* TASK INPUTS:
● ● ● ● ●

Lemma no_dirty_page_lost_witness : tracked (run_of later asked) 10 /\ tracked (run_of later asked) 20.
Proof.
  split.
  - apply (no_dirty_page_lost (fun _ : toy => True) all_well well_alloc well_poll well_post asked later _ (shown later asked) 12);
      [apply asked_calm|by eexists; by_run|done|by_run|apply later_polite|]. left. split; [done|]. right. eexists _, _. split_and!; by_run.
  - apply (no_dirty_page_lost (fun _ : toy => True) all_well well_alloc well_poll well_post asked later _ (shown later asked) 12);
      [apply asked_calm|by eexists; by_run|done|by_run|apply later_polite|]. right. exists 81920, 1.
    split; [by apply elem_of_cons; left|]. apply elem_touched; [lia..|]. by vm_compute.
Defined.

(** What is transferred is the copy, in which page 20 is not marked. *)
Lemma log_copy_never_released_witness : ch_heap (run_of later asked) !! 6%nat = Some copied /\ HWrite 6 copied 2 65536 7 ∈ shown later asked /\
  forall y len raddr rkey, HWrite 6 y len raddr rkey ∈ shown later asked -> y = copied.
Proof.
  assert (copy_bmap (dirty_pages (run_of later asked)) = Some 6%nat /\ ch_heap (run_of later asked) !! 6%nat = Some copied /\
    forall y len raddr rkey, HWrite 6 y len raddr rkey ∈ shown later asked -> y = copied) as (_ & H1 & H2); [|split_and!; [exact H1| |exact H2]].
  - apply (log_copy_never_released (fun _ : toy => True) all_well well_alloc well_poll well_post asked later); [apply asked_calm|by_run|by_run|apply later_polite].
  - vm_compute. repeat constructor.
Defined.

Definition write_cmd : mlx5_snap_common_command := mk_cmd MLX5_SNAP_CMD_WRITE_STATE 4 65536 3 7 0 0.
Definition state_cmd : mlx5_snap_common_command := mk_cmd MLX5_SNAP_CMD_GET_STATE_SZ 5 0 0 0 0 0.
Definition read_cmd : mlx5_snap_common_command := mk_cmd MLX5_SNAP_CMD_READ_STATE 6 65536 3 7 0 0.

● ● ● ● ●

All the lines above need to be printed again, exactly.

Lemma no_dirty_page_lost_witness : tracked (run_of later asked) 10 /\ tracked (run_of later asked) 20.
Proof.
  split.
  - apply (no_dirty_page_lost (fun _ : toy => True) all_well well_alloc well_poll well_post asked later _ (shown later asked) 12);
      [apply asked_calm|by eexists; by_run|done|by_run|apply later_polite|]. left. split; [done|]. right. eexists _, _. split_and!; by_run.
  - apply (no_dirty_page_lost (fun _ : toy => True) all_well well_alloc well_poll well_post asked later _ (shown later asked) 12);
      [apply asked_calm|by eexists; by_run|done|by_run|apply later_polite|]. right. exists 81920, 1.
    split; [by apply elem_of_cons; left|]. apply elem_touched; [lia..|]. by vm_compute.
Defined.

(** What is transferred is the copy, in which page 20 is not marked. *)
Lemma log_copy_never_released_witness : ch_heap (run_of later asked) !! 6%nat = Some copied /\ HWrite 6 copied 2 65536 7 ∈ shown later asked /\
  forall y len raddr rkey, HWrite 6 y len raddr rkey ∈ shown later asked -> y = copied.
Proof.
  assert (copy_bmap (dirty_pages (run_of later asked)) = Some 6%nat /\ ch_heap (run_of later asked) !! 6%nat = Some copied /\
    forall y len raddr rkey, HWrite 6 y len raddr rkey ∈ shown later asked -> y = copied) as (_ & H1 & H2); [|split_and!; [exact H1| |exact H2]].
  - apply (log_copy_never_released (fun _ : toy => True) all_well well_alloc well_poll well_post asked later); [apply asked_calm|by_run|by_run|apply later_polite].
  - vm_compute. repeat constructor.
Defined.

Definition write_cmd : mlx5_snap_common_command := mk_cmd MLX5_SNAP_CMD_WRITE_STATE 4 65536 3 7 0 0.
Definition state_cmd : mlx5_snap_common_command := mk_cmd MLX5_SNAP_CMD_GET_STATE_SZ 5 0 0 0 0 0.
Definition read_cmd : mlx5_snap_common_command := mk_cmd MLX5_SNAP_CMD_READ_STATE 6 65536 3 7 0 0.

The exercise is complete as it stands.